Nothing but the lines from the one with "existsb (fun delta =>" down to the one with "(delta_tool_calls delta)" should be returned, exactly and with both ends included, from the material below.
● ● ● ● ● ● ●
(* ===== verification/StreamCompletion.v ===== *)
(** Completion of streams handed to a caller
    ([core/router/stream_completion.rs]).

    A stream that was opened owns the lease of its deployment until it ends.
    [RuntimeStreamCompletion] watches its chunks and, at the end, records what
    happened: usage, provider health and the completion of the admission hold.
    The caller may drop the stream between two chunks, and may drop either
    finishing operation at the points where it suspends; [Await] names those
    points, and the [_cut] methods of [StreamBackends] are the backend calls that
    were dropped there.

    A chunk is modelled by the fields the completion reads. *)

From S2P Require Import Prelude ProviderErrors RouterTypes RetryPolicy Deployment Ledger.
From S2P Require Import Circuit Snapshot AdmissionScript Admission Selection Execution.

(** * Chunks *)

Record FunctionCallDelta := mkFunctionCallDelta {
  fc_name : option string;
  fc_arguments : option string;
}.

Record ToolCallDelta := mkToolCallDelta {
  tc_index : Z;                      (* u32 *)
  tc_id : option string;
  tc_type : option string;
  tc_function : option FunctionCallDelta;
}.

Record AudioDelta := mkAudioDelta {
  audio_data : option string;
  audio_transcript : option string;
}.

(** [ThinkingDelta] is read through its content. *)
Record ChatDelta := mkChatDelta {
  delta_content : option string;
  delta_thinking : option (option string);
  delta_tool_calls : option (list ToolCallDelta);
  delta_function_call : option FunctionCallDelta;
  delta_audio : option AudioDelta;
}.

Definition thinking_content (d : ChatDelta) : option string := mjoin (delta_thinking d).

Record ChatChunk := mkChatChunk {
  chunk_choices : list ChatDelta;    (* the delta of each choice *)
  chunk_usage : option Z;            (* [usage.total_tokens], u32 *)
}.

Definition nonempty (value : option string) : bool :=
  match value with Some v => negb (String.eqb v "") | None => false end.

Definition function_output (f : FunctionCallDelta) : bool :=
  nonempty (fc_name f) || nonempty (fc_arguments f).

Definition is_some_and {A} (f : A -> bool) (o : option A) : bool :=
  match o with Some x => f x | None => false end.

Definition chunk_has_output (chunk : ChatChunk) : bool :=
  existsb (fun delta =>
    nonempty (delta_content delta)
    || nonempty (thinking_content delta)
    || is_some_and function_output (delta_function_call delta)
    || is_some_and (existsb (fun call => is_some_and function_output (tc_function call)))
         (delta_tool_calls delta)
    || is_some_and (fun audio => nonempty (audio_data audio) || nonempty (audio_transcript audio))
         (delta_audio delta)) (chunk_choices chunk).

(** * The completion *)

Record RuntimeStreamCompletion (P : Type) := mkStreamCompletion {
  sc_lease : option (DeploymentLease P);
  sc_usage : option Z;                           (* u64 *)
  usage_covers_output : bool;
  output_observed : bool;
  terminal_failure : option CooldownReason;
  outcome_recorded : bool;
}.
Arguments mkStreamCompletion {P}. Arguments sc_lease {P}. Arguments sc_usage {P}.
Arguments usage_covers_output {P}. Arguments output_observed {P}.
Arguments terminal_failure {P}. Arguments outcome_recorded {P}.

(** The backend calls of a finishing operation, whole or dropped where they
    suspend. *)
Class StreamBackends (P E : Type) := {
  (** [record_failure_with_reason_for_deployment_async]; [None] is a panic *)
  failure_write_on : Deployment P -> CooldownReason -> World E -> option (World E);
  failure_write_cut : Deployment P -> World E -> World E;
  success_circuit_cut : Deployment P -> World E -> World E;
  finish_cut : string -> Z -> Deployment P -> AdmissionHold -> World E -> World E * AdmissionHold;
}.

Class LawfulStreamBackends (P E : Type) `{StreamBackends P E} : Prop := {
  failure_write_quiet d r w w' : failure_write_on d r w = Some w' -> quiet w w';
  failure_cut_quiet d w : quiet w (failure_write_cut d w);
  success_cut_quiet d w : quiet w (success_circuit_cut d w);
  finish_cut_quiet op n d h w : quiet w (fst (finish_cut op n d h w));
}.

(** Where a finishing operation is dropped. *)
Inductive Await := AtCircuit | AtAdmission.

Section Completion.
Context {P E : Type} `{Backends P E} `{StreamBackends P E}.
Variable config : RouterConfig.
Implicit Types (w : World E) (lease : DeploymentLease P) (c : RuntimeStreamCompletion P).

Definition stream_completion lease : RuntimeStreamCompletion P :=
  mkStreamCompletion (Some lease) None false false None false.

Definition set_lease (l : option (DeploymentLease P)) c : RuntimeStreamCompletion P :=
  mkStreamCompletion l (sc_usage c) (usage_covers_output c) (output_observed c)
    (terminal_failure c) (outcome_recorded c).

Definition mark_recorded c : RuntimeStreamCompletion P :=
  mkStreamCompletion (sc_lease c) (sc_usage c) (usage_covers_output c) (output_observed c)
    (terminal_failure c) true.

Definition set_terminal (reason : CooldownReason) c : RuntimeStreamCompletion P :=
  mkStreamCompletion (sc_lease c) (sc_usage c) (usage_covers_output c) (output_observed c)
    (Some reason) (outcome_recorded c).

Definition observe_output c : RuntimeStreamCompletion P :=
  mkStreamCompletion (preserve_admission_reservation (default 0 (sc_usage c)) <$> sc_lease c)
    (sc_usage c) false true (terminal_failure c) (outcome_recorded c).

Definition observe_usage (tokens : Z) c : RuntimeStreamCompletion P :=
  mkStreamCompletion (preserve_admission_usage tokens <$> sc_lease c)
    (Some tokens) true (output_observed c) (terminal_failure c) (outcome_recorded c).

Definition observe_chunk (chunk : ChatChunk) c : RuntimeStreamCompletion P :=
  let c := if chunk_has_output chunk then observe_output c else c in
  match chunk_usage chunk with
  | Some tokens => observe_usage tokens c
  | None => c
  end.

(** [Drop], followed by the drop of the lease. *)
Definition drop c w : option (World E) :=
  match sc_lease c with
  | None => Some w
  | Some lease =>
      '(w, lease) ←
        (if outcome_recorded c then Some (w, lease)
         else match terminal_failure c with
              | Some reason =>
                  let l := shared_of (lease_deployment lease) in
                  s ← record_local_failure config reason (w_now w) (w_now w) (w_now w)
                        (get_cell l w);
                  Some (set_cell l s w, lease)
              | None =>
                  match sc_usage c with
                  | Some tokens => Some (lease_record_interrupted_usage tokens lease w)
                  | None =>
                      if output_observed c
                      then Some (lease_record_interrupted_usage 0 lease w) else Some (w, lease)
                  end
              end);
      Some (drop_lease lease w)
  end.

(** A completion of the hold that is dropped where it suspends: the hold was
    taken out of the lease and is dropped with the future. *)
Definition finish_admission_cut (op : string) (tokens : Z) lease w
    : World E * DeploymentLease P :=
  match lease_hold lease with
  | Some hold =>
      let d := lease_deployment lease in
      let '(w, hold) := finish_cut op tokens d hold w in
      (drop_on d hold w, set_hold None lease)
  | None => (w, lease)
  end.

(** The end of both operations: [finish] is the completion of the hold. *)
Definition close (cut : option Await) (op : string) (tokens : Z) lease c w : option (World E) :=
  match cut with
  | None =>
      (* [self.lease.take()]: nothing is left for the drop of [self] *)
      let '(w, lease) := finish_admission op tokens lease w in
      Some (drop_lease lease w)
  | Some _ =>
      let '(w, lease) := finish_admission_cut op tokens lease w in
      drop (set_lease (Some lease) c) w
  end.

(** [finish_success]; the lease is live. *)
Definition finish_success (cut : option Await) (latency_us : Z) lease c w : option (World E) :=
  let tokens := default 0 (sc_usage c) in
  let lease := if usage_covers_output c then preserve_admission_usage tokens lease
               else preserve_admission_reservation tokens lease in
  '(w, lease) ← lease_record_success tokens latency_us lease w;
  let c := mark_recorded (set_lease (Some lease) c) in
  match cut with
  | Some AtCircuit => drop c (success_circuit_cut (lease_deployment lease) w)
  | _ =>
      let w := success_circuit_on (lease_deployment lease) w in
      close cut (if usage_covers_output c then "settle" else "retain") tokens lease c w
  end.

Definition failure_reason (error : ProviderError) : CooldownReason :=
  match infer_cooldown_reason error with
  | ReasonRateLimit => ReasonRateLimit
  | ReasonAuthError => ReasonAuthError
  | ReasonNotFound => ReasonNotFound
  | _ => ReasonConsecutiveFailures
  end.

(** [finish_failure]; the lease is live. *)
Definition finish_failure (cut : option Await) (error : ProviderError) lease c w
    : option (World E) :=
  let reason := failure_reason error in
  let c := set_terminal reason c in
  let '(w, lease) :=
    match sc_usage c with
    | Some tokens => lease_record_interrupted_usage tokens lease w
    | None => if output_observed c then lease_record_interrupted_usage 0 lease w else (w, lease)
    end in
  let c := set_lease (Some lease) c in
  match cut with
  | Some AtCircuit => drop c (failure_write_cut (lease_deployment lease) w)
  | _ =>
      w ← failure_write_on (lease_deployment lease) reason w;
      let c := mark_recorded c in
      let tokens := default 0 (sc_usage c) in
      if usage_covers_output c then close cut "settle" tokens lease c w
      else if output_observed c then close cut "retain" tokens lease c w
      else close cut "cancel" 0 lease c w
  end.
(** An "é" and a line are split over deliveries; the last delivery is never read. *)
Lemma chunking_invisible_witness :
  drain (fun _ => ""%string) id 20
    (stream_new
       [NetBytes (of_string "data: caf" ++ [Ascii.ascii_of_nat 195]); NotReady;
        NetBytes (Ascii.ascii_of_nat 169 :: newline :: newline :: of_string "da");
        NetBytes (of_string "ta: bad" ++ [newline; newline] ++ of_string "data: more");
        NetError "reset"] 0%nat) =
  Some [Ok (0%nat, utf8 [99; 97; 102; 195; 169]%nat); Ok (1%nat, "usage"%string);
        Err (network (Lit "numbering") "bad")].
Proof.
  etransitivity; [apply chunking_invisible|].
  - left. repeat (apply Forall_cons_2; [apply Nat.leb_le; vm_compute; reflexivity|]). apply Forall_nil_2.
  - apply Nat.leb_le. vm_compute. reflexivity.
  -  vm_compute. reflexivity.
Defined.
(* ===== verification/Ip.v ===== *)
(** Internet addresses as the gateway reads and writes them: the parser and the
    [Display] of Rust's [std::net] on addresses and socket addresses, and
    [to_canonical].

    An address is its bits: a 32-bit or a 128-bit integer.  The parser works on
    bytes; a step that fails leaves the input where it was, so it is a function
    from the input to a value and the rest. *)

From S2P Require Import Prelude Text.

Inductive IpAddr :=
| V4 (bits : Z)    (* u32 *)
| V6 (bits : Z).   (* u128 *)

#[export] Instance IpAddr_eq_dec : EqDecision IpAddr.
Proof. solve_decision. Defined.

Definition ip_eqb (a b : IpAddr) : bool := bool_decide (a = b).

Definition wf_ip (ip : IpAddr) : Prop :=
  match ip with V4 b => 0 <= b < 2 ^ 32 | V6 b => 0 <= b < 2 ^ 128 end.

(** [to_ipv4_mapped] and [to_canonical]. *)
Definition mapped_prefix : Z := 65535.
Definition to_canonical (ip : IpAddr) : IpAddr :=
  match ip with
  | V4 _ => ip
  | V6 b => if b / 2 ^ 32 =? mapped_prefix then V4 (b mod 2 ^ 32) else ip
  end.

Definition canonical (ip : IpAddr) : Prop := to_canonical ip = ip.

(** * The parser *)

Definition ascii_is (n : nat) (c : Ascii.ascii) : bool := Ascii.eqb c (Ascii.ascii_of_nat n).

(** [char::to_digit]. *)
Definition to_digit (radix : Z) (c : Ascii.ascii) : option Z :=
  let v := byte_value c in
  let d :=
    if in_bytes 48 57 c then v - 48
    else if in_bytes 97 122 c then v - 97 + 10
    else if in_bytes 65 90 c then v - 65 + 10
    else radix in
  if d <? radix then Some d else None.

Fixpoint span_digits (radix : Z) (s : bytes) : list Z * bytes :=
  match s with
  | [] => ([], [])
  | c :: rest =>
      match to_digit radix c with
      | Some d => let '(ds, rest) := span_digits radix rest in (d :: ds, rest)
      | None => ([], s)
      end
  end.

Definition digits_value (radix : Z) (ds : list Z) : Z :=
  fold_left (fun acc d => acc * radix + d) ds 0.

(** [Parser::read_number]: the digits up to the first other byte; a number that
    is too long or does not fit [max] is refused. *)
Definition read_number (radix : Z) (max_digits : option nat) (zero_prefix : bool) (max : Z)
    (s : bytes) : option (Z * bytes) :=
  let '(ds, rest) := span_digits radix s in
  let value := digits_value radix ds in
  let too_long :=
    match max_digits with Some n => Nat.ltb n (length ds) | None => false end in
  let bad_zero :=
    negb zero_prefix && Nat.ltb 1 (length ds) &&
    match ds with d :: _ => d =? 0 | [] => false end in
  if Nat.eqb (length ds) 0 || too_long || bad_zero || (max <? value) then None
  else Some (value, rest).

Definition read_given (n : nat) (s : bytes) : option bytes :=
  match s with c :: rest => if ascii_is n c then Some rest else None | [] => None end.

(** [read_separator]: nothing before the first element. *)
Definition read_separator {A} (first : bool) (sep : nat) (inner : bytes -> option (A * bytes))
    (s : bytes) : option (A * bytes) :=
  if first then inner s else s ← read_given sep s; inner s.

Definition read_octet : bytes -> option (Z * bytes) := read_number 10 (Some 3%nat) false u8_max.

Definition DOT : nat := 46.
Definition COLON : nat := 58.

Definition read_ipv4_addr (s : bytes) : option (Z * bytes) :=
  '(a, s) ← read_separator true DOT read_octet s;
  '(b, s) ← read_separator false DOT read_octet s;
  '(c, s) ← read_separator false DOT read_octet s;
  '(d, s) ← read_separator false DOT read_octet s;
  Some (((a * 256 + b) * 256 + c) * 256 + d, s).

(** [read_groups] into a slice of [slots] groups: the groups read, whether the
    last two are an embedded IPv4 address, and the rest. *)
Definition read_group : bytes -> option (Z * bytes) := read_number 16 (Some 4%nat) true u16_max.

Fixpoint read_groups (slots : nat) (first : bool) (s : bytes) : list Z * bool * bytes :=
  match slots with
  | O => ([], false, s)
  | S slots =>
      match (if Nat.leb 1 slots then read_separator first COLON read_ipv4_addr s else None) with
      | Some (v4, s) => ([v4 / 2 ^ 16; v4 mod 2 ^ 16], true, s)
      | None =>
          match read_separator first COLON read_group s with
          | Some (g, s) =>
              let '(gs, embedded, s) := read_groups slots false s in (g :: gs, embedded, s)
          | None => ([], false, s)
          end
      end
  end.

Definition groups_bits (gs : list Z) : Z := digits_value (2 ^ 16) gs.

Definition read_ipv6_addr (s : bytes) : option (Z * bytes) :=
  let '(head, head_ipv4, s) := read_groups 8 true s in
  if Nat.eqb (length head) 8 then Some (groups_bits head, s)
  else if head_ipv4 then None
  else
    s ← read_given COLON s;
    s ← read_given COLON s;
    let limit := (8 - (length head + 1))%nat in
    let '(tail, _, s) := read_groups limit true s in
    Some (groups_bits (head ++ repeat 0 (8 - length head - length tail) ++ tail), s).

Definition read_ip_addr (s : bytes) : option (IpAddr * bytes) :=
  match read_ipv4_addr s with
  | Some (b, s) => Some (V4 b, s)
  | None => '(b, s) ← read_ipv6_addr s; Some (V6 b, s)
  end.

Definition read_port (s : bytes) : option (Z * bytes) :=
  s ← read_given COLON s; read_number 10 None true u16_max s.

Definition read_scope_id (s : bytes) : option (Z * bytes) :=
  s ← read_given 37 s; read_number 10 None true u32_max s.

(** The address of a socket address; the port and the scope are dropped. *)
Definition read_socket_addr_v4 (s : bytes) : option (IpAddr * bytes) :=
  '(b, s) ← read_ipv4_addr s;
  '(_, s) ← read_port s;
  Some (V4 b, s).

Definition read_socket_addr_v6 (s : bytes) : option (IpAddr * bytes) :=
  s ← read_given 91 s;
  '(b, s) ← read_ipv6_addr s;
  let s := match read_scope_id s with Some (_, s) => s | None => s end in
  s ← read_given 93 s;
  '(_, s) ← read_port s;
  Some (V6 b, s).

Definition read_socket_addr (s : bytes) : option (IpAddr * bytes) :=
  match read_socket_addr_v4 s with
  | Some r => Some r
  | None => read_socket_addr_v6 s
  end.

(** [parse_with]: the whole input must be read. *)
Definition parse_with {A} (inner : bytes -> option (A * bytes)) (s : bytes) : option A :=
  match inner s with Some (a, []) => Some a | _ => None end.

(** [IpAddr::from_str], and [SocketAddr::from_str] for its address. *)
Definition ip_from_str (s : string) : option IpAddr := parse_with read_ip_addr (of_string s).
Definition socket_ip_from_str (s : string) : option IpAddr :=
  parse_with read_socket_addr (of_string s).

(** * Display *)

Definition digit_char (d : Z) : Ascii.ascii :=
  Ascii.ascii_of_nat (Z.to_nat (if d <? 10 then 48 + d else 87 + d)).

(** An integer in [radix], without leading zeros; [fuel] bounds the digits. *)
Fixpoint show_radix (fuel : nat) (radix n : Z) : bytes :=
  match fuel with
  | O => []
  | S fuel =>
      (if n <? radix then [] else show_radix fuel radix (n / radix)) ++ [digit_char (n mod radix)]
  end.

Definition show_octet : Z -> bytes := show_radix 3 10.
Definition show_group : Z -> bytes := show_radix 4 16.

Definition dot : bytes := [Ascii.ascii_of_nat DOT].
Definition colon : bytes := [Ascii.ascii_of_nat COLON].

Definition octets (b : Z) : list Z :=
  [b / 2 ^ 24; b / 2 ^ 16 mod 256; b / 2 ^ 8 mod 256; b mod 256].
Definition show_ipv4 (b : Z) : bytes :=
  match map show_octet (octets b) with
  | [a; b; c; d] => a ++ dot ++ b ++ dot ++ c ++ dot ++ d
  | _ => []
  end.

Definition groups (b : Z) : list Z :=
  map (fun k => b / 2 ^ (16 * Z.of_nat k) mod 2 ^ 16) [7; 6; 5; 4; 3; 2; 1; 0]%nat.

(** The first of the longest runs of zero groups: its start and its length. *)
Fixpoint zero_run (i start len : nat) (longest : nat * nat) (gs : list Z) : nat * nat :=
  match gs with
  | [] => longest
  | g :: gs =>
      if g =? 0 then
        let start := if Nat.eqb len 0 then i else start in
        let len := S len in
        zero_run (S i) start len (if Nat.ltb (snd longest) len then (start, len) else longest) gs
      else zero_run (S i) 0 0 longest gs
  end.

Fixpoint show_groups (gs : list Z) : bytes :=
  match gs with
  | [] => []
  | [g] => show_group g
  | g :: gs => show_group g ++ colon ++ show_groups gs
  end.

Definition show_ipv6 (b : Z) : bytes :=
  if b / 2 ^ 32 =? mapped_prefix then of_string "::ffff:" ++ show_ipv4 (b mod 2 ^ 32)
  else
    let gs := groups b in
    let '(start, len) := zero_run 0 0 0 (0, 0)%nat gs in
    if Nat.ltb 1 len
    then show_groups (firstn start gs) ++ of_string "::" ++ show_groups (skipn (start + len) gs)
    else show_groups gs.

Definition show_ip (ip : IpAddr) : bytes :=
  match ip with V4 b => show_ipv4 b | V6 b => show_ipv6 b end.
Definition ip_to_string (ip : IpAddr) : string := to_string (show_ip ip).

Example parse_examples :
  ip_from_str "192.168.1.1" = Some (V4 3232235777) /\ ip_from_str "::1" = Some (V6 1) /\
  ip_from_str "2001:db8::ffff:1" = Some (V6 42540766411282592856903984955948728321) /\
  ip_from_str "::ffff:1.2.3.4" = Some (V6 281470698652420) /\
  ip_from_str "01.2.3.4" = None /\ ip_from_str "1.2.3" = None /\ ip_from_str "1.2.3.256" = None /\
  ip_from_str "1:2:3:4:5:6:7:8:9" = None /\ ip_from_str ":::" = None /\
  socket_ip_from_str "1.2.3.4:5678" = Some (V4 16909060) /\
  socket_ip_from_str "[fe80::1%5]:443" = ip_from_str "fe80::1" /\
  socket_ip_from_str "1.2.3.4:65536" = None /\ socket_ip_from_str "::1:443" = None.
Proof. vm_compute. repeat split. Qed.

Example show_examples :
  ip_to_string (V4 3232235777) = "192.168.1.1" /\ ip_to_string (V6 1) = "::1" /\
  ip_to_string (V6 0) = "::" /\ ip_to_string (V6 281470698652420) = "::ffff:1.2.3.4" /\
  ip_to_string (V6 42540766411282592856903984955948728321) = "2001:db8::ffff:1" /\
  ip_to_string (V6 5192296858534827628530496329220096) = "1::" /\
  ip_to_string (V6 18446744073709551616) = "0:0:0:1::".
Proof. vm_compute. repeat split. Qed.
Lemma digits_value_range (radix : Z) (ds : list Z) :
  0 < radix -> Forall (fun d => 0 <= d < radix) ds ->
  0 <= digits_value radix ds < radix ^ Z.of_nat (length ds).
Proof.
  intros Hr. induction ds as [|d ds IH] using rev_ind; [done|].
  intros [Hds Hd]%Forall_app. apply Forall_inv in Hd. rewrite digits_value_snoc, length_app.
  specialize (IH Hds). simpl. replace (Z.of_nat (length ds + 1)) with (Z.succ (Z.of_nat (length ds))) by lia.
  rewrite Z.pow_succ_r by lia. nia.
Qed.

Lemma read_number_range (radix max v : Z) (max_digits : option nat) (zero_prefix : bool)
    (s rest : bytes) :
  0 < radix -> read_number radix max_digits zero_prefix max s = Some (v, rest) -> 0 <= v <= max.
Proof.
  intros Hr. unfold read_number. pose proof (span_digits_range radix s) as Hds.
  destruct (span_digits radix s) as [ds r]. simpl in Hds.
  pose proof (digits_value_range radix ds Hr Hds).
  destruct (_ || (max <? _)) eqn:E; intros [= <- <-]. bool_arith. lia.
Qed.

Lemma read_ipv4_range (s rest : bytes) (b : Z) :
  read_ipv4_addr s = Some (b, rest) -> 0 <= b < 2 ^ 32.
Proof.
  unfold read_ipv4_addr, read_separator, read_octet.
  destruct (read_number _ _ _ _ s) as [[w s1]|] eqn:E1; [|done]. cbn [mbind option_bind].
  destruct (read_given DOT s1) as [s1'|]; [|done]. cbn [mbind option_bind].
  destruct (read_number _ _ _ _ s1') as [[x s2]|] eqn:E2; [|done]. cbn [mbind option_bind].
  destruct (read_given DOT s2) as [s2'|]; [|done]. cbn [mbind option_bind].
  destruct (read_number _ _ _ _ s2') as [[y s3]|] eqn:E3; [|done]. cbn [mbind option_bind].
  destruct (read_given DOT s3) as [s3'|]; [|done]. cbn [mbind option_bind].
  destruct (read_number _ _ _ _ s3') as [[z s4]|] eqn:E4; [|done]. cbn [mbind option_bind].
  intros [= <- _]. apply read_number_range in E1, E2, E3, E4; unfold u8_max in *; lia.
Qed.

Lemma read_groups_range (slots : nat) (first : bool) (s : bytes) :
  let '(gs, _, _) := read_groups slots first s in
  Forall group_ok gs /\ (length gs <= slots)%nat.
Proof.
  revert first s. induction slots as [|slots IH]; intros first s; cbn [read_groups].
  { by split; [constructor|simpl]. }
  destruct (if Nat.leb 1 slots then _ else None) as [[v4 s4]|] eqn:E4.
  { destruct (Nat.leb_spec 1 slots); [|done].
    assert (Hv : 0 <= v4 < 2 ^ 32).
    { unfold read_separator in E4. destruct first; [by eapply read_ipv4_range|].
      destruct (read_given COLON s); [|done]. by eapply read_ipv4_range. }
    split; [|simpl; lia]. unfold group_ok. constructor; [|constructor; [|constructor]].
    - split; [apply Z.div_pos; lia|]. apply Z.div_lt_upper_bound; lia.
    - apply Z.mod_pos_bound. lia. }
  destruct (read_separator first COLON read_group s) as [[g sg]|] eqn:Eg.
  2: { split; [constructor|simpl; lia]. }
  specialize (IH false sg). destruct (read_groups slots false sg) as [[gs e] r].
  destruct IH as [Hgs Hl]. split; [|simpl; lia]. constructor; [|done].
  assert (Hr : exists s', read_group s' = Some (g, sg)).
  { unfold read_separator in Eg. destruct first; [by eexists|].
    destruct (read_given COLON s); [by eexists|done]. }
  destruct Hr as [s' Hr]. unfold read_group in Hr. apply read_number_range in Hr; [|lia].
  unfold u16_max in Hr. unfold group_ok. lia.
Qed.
● ● ● ● ● ● ●
• **RESPONSE BELOW**
  existsb (fun delta =>
    nonempty (delta_content delta)
    || nonempty (thinking_content delta)
    || is_some_and function_output (delta_function_call delta)
    || is_some_and (existsb (fun call => is_some_and function_output (tc_function call)))
         (delta_tool_calls delta)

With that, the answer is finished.